By Geoff Dyer - Graywolf Press

click to enlarge Otherwise Known As The Human Condition: Selected Essays and Reviews - BY GEOFF DYER - GRAYWOLF PRESS
  • By Geoff Dyer - Graywolf Press
  • Otherwise Known As The Human Condition: Selected Essays and Reviews

By his own admission, British writer Geoff Dyer is easily bored. As a result, he's cast his net over a wide variety of subjects and genres, blurring the lines between fiction, personal essay and reporting. His book But Beautiful convincingly created fictionalized portraits of jazz legends and is one of the best books ever written about the music.
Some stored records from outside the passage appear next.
(** Every match of [p] is replaced by a shorter text. *)
Definition shrinking (ua : char -> bool) (p : regex) (t : template) : Prop :=
  forall s g r,
    match_at ua p s (None, None) = Some (g, r) ->
    (length (expand t g) + length r < length s)%nat.

(** The header pattern up to its opening brace. *)
Definition header_front : regex :=
  lit "export" ++ ws1 ++ lit "async" ++ ws1 ++ lit "function" ++ ws1
  ++ [A Word Plus] ++ args ++ ws.

(** The guard pattern after its [const]. *)
Definition guard_rest (call : string) : regex :=
  ws1 ++ lit "auth" ++ ws ++ lit "=" ++ ws
  ++ lit call ++ args ++ lit ";" ++ ws ++ lit "if" ++ ws ++ lit "(" ++ ws
  ++ lit "!auth.isValid" ++ ws ++ lit ")" ++ ws ++ lit "{" ++ ws
  ++ lit "return" ++ ws1 ++ lit "auth.response!" ++ ws ++ lit ";" ++ ws
  ++ lit "}".

Definition const_x : text := str "const x = 1;" ++ [NL].

(** The guard of the running example, from its [const] to the end of the
    file, and the file behind the guard. *)
Definition guarded_GET_body : text :=
  str "const auth = requireAuth(req);" ++ [NL]
  ++ str "  if (!auth.isValid) {" ++ [NL]
  ++ str "    return auth.response!;" ++ [NL]
  ++ str "  }" ++ [NL]
  ++ str "  return doWork();" ++ [NL]
  ++ str "}".

Definition guarded_GET_rest : text :=
  [NL] ++ str "  return doWork();" ++ [NL] ++ str "}".

(** A guard that stands behind another statement. *)
Definition late_guard : text :=
  str "export async function GET(req) {" ++ [NL]
  ++ str "  foo();" ++ [NL]
  ++ str "  const auth = requireAuth(req);" ++ [NL]
  ++ str "  if (!auth.isValid) {" ++ [NL]
  ++ str "    return auth.response!;" ++ [NL]
  ++ str "  }" ++ [NL]
  ++ str "  return doWork();" ++ [NL]
  ++ str "}".





(** A two-name import written inside another one: the same text before and
    behind, once around each order. *)
Definition around_before : text := str "import { requireAdmin, ".
Definition around_behind : text :=
  str "requireAuth } from '@/lib/auth/simple-auth';".
Definition nested_auth_admin : text :=
  around_before ++ import_auth_admin ++ around_behind.
Definition nested_admin_auth : text :=
  around_before ++ import_admin_auth ++ around_behind.

(** No match of an import pattern begins in [pre], whatever follows it: the
    import step copies [pre] and works on what follows. *)
Definition import_free (ua : char -> bool) (pre : text) : Prop :=
  forall p y, In p auth_imports ->
              sub ua p [] (pre ++ y) = pre ++ sub ua p [] y.

Definition comment_line : text := str "// api routes" ++ [NL].

(** Texts for the sample runs. *)
Definition spaced_run : text := str "a " ++ NL :: str " " ++ NL :: str " " ++ NL :: str " b".
Definition spaced_run_collapsed : text := str "a " ++ [NL; NL] ++ str " b".

(** An import line followed by three blank lines and a statement. *)
Definition import_then_blank_lines : text :=
  import_auth ++ [NL; NL; NL; NL] ++ const_x.

(** ** Deleting characters

    [subseq a b]: [a] is [b] with some characters deleted. *)
Inductive subseq : text -> text -> Prop :=
  | subseq_nil : subseq [] []
  | subseq_keep c a b : subseq a b -> subseq (c :: a) (c :: b)
  | subseq_drop c a b : subseq a b -> subseq a (c :: b).

(** Every match of [p] is replaced by some of its own characters. *)
Definition deleting (ua : char -> bool) (p : regex) (t : template) : Prop :=
  forall s g r,
    match_at ua p s (None, None) = Some (g, r) ->
    (length r < length s)%nat
    /\ exists m, s = m ++ r /\ subseq (expand t g) m.

Definition not_space (c : char) : bool := negb (is_space c).

(** ** What one call prints and leaves

    [report ua w p]: the lines a call on [p] prints in [w]: the success
    line, an error line, or nothing.  [file_after ua f]: the file a call
    leaves. *)
Definition report (ua : char -> bool) (w : world) (p : path) : list text :=
  match on_read (files w p) with
  | inl e => [error_line p e]
  | inr c =>
      if text_eqb (transform ua c) c then []
      else match on_write (files w p) with
           | Written => [removed_line p]
           | OpenFails e => [error_line p e]
           | WriteFails e _ => [error_line p e]
           end
  end.

Definition file_after (ua : char -> bool) (f : file) : file :=
  match on_read f with
  | inl _ => f
  | inr c =>
      if text_eqb (transform ua c) c then f
      else match on_write f with
           | Written => File (inr (transform ua c)) Written
           | OpenFails _ => f
           | WriteFails e remains => File (inr remains) (WriteFails e remains)
           end
  end.

Definition found_line (n : nat) : text :=
  str "Found " ++ decimal n ++ str " TypeScript files in API directory".

Definition modified_line (k : nat) : text :=
  NL :: str "Modified " ++ decimal k ++ str " files".

Definition two_files : world :=
  World (fun q => if text_eqb q route_ts then File (inr guarded_GET) Written
                  else if text_eqb q (str "plain.ts")
                       then File (inr stripped_GET) Written
                       else File (inl (Exn (str "No such file or directory")))
                                 Written)
        [] (fun _ _ => None).

(** ** Statements in any layout

    The single-name import of requireAuth with any white space between its
    tokens and either quote character on each side, followed by [rest]. *)
Definition import_statement (w1 w2 w3 w4 w5 : text) (q1 q2 : char)
           (rest : text) : text :=
  str "import" ++ w1 ++ str "{" ++ w2 ++ str "requireAuth" ++ w3 ++ str "}"
  ++ w4 ++ str "from" ++ w5 ++ q1 :: str "@/lib/auth/simple-auth"
  ++ q2 :: str ";" ++ rest.

(** The white space of a guarded function, token by token. *)
Record guard_layout : Type := Layout {
  sp_export : text;     (* behind export, not empty *)
  sp_async : text;      (* behind async, not empty *)
  sp_function : text;   (* behind function, not empty *)
  sp_args : text;       (* between the parameters and the brace *)
  sp_brace : text;      (* behind the brace *)
  sp_const : text;      (* behind const, not empty *)
  sp_auth : text;       (* behind auth *)
  sp_eq : text;         (* behind the equals sign *)
  sp_semi : text;       (* behind the first semicolon *)
  sp_if : text;         (* behind if *)
  sp_paren : text;      (* behind the parenthesis of the condition *)
  sp_cond : text;       (* behind the condition *)
  sp_close : text;      (* behind the closing parenthesis *)
  sp_block : text;      (* behind the brace of the block *)
  sp_return : text;     (* behind return, not empty *)
  sp_response : text;   (* behind the returned value *)
  sp_end : text         (* behind the second semicolon *)
}.

Definition layout_ok (L : guard_layout) : Prop :=
  (spaces (sp_export L) /\ sp_export L <> [])
  /\ (spaces (sp_async L) /\ sp_async L <> [])
  /\ (spaces (sp_function L) /\ sp_function L <> [])
  /\ spaces (sp_args L) /\ spaces (sp_brace L)
  /\ (spaces (sp_const L) /\ sp_const L <> [])
  /\ spaces (sp_auth L) /\ spaces (sp_eq L) /\ spaces (sp_semi L)
  /\ spaces (sp_if L) /\ spaces (sp_paren L) /\ spaces (sp_cond L)
  /\ spaces (sp_close L) /\ spaces (sp_block L)
  /\ (spaces (sp_return L) /\ sp_return L <> [])
  /\ spaces (sp_response L) /\ spaces (sp_end L).
(** ** avr_jtagdp.c: the scan-chain handler *)

(** X7. What [avr_jtag_pdi_handler] leaves on the heap.  A target is created
    exactly when [calloc] succeeds, the ID code recorded for the device has
    a non-zero part number and [target_new] succeeds, and a target never
    comes without its context.  A context that no target owns is left
    behind exactly when [calloc] and the ID code check succeed and
    [target_new] fails.  When [calloc] fails nothing is sent to the chain.
    The ID code passed as second argument plays no part. *)
Theorem pdi_handler_heap
  (target_new : option AVR.target)
  (atxmega_probe : AVR.target -> AVR.avr_pdi_t -> ST AVR.jtag (bool * AVR.target * AVR.avr_pdi_t))
  (calloc_ok : bool) (jd_idcode : Z -> Z) (zero : AVR.target_halt_reason)
  (jd_index j_idcode : Z) (h : AVR.jtag) :
  let run := AVR.avr_jtag_pdi_handler target_new atxmega_probe calloc_ok jd_idcode zero
               jd_index j_idcode h in
  let heap := fst run in
  let valid := Z.land (uint32 (jd_idcode jd_index)) 0x0FFFF000 <> 0 in
  (AVR.bound heap <> None <-> calloc_ok = true /\ valid /\ target_new <> None) /\
  (AVR.bound heap <> None -> AVR.context heap <> None) /\
  (AVR.context heap <> None /\ AVR.bound heap = None <->
   calloc_ok = true /\ valid /\ target_new = None) /\
  (calloc_ok = false -> run = (AVR.mk_binding None None, h)) /\
  (forall other,
     AVR.avr_jtag_pdi_handler target_new atxmega_probe calloc_ok jd_idcode zero
       jd_index other h = run).
Proof.
  intros run heap valid.
  assert (Hcases :
    (calloc_ok = false /\ run = (AVR.mk_binding None None, h)) \/
    (calloc_ok = true /\ ~ valid /\ heap = AVR.mk_binding None None) \/
    (calloc_ok = true /\ valid /\ target_new = None /\
     exists pdi, heap = AVR.mk_binding (Some pdi) None) \/
    (calloc_ok = true /\ valid /\ target_new <> None /\
     exists pdi t, heap = AVR.mk_binding (Some pdi) (Some t))).
  { subst heap run valid. unfold AVR.avr_jtag_pdi_handler.
    destruct calloc_ok; cbn [negb]; [right | left; split; reflexivity].
    unfold bind.
    set (pdi := AVR.mk_avr_pdi _ _ _).
    destruct (Z.eq_dec (Z.land (uint32 (jd_idcode jd_index)) 0x0FFFF000) 0) as [Hz | Hnz].
    - left. split; [reflexivity |]. split; [intros Hv; apply Hv; exact Hz |].
      unfold AVR.avr_pdi_init. cbn [AVR.idcode pdi]. rewrite Hz. reflexivity.
    - right. destruct target_new as [t0 |] eqn:E.
      + right. split; [reflexivity |]. split; [exact Hnz |]. split; [discriminate |].
        rewrite (avr_pdi_init_valid_idcode _ _ pdi h t0 Hnz eq_refl).
        destruct (fst (fst (fst _))); cbn [fst snd ret]; eexists; eexists; reflexivity.
      + left. split; [reflexivity |]. split; [exact Hnz |]. split; [reflexivity |].
        unfold AVR.avr_pdi_init. cbn [AVR.idcode pdi].
        destruct (Z.eqb_spec (Z.land (uint32 (jd_idcode jd_index)) 0x0FFFF000) 0);
          [contradiction |].
        cbn. exists pdi. reflexivity. }
  split; [| split; [| split; [| split]]].
  - destruct Hcases as [[Hc Hr] | [(Hc & Hv & Hh) | [(Hc & Hv & Hn & pdi & Hh) | (Hc & Hv & Hn & pdi & t & Hh)]]].
    + subst heap. rewrite Hr. cbn. split; [intros H; contradiction | intros [H _]; congruence].
    + rewrite Hh. cbn. split; [intros H; contradiction | intros (_ & H & _); contradiction].
    + rewrite Hh. cbn. split; [intros H; contradiction | intros (_ & _ & H); contradiction].
    + rewrite Hh. cbn. split; [intros _; repeat split; assumption | intros _; discriminate].
  - destruct Hcases as [[Hc Hr] | [(Hc & Hv & Hh) | [(Hc & Hv & Hn & pdi & Hh) | (Hc & Hv & Hn & pdi & t & Hh)]]].
    + subst heap. rewrite Hr. cbn. intros H; contradiction.
    + rewrite Hh. cbn. intros H; contradiction.
    + rewrite Hh. cbn. intros H; contradiction.
    + rewrite Hh. cbn. intros _; discriminate.
  - destruct Hcases as [[Hc Hr] | [(Hc & Hv & Hh) | [(Hc & Hv & Hn & pdi & Hh) | (Hc & Hv & Hn & pdi & t & Hh)]]].
    + subst heap. rewrite Hr. cbn. split; [intros [H _]; contradiction | intros [H _]; congruence].
    + rewrite Hh. cbn. split; [intros [H _]; contradiction | intros (_ & H & _); contradiction].
    + rewrite Hh. cbn. split; [intros _; repeat split; assumption | intros _; split; [discriminate | reflexivity]].
    + rewrite Hh. cbn. split; [intros [_ H]; discriminate | intros (_ & _ & H); contradiction].
  - intros Hc. destruct Hcases as [[_ Hr] | [(Hc' & _) | [(Hc' & _) | (Hc' & _)]]];
      [exact Hr | congruence | congruence | congruence].
  - intros other. reflexivity.
Qed.

(* ====================================================================== *)
(** * Further properties of lpc43xx.c *)
(* ====================================================================== *)

(** ** The erase loop *)

Section EraseLoop.

Variable iap : LPC43xx.trace -> LPC43xx.iap_cmd -> list Z -> Z.
Variable clk : Z.

Lemma mass_erase_loop_run (turns : nat) :
  forall bank h,
    exists issued,
      snd (LPC43xx.mass_erase_loop iap clk turns bank h) = h ++ issued /\
      loop_invariants turns bank (fst (LPC43xx.mass_erase_loop iap clk turns bank h)) issued.
Proof.
  induction turns as [| turns IH]; intros bank h.
  - exists []. cbn [LPC43xx.mass_erase_loop ret fst snd]. rewrite app_nil_r.
    split; [reflexivity |]. unfold loop_invariants, progress_count, iap_calls.
    cbn [filter List.length erases_prepared erase_banks].
    repeat split; try reflexivity; try lia; constructor.
  - assert (E : LPC43xx.mass_erase_loop iap clk (S turns) bank h =
                if negb (iap h LPC43xx.IAP_CMD_PREPARE [0; 14; bank] =? 0)
                then (false, h ++ [PREPARE bank])
                else if negb (iap (h ++ [PREPARE bank]) LPC43xx.IAP_CMD_ERASE
                                [0; 14; clk; bank] =? 0)
                then (false, (h ++ [PREPARE bank]) ++ [ERASE clk bank])
                else LPC43xx.mass_erase_loop iap clk turns (bank + 1)
                       (((h ++ [PREPARE bank]) ++ [ERASE clk bank]) ++
                        [LPC43xx.PrintProgress])).
    { cbn [LPC43xx.mass_erase_loop]. unfold bind at 1. rewrite mass_erase_bank_run.
      destruct (negb (iap h LPC43xx.IAP_CMD_PREPARE [0; 14; bank] =? 0)); [reflexivity |].
      destruct (negb (iap (h ++ [PREPARE bank]) LPC43xx.IAP_CMD_ERASE
                        [0; 14; clk; bank] =? 0)); reflexivity. }
    rewrite E. clear E.
    destruct (negb (iap h LPC43xx.IAP_CMD_PREPARE [0; 14; bank] =? 0)).
    + exists [PREPARE bank]. cbn [ret fst snd]. split; [reflexivity |].
      unfold loop_invariants, progress_count, iap_calls, PREPARE.
      cbn [filter List.length erases_prepared erase_banks is_progress is_iap_call
           touches_target andb].
      repeat split; try reflexivity; try lia; try discriminate.
      constructor; [lia | constructor].
    + destruct (negb (iap (h ++ [PREPARE bank]) LPC43xx.IAP_CMD_ERASE [0; 14; clk; bank] =? 0)).
      * exists [PREPARE bank; ERASE clk bank]. cbn [ret fst snd].
        split; [rewrite <- app_assoc; reflexivity |].
        unfold loop_invariants, progress_count, iap_calls, PREPARE, ERASE.
        cbn [filter List.length erases_prepared erase_banks is_progress is_iap_call
             touches_target andb is_prepare_for].
        rewrite !Z.eqb_refl.
        repeat split; try reflexivity; try lia; try discriminate.
        repeat constructor; lia.
      * destruct (IH (bank + 1)
                    (((h ++ [PREPARE bank]) ++ [ERASE clk bank]) ++ [LPC43xx.PrintProgress]))
          as (issued & Hsnd & Hprep & Hprog & Hres & Hcalls & Hall & Hbanks & Hno).
        exists ([PREPARE bank; ERASE clk bank; LPC43xx.PrintProgress] ++ issued).
        split; [rewrite Hsnd, <- !app_assoc; reflexivity |].
        unfold loop_invariants, progress_count, iap_calls, PREPARE, ERASE in *.
        cbn [app filter List.length erases_prepared erase_banks is_progress is_iap_call
             touches_target andb is_prepare_for].
        rewrite !Z.eqb_refl. cbn [andb].
        split; [intros _; apply Hprep |].
        split; [lia |].
        split; [rewrite Hres; lia |].
        split; [lia |].
        split; [intros Hok; specialize (Hall Hok); lia |].
        split.
        -- constructor; [lia |]. constructor; [lia |].
           eapply Forall_impl; [| exact Hbanks]. cbv beta. intros b Hb. lia.
        -- rewrite Hno. reflexivity.
Qed.

End EraseLoop.

(** ** Mass erase as a whole *)

Lemma mass_erase_as_loop
  (rd : LPC43xx.trace -> Z -> Z)
  (iap : LPC43xx.trace -> LPC43xx.iap_cmd -> list Z -> Z)
  (SUCCESS clk : Z) (h : LPC43xx.trace) :
  LPC43xx.lpc43xx_mass_erase rd iap SUCCESS clk h =
    LPC43xx.mass_erase_loop iap clk 2 0
      (snd (LPC43xx.lpc43xx_flash_init rd iap SUCCESS (h ++ [LPC43xx.TimeoutSet 500]))).
Proof.
  unfold LPC43xx.lpc43xx_mass_erase, LPC43xx.platform_timeout_set.
  unfold bind at 1 2.
  destruct (LPC43xx.lpc43xx_flash_init rd iap SUCCESS (h ++ [LPC43xx.TimeoutSet 500])).
  reflexivity.
Qed.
Out of Sheer Rage, ostensibly about D.H. Lawrence, is partly about his own comic procrastination and avoidance of getting around to writing a book about D.H. Lawrence. Recently, his novel Jeff in Venice, Death in Varanasi featured a worldly traveler who seems very similar to the author, right down to the slightly variant spelling of his name. In a lesser writer, this kind of literary gamesmanship might seem insufferably precious, but Dyer avoids pretension with self-deprecating wit.

Otherwise Known As The Human Condition spans two decades and collects his shorter length reviews, occasional essays and first-person journalism. It's a mixed bag, as are many such catch-all collections, but this kind of compilation serves Dyer's wide-ranging interests quite well. The book is divided into five sections: Visuals (art, sculpture and photography), Verbals (fiction and literature) Musicals (not the Broadway kind), Variables (odds and sods) and Personals (autobiographical essays). The sequence of the sections seems to be intentional: starting with more objective work and progressing to more personally invested stories.

When writing about the visual arts, Dyer's preferred subject is photography (he's written an entire book on the subject, The Ongoing Moment).  He's at his best when the documentary aspect of art collides with the imaginative, so it's not surprising his pieces on the subject are particularly engaging.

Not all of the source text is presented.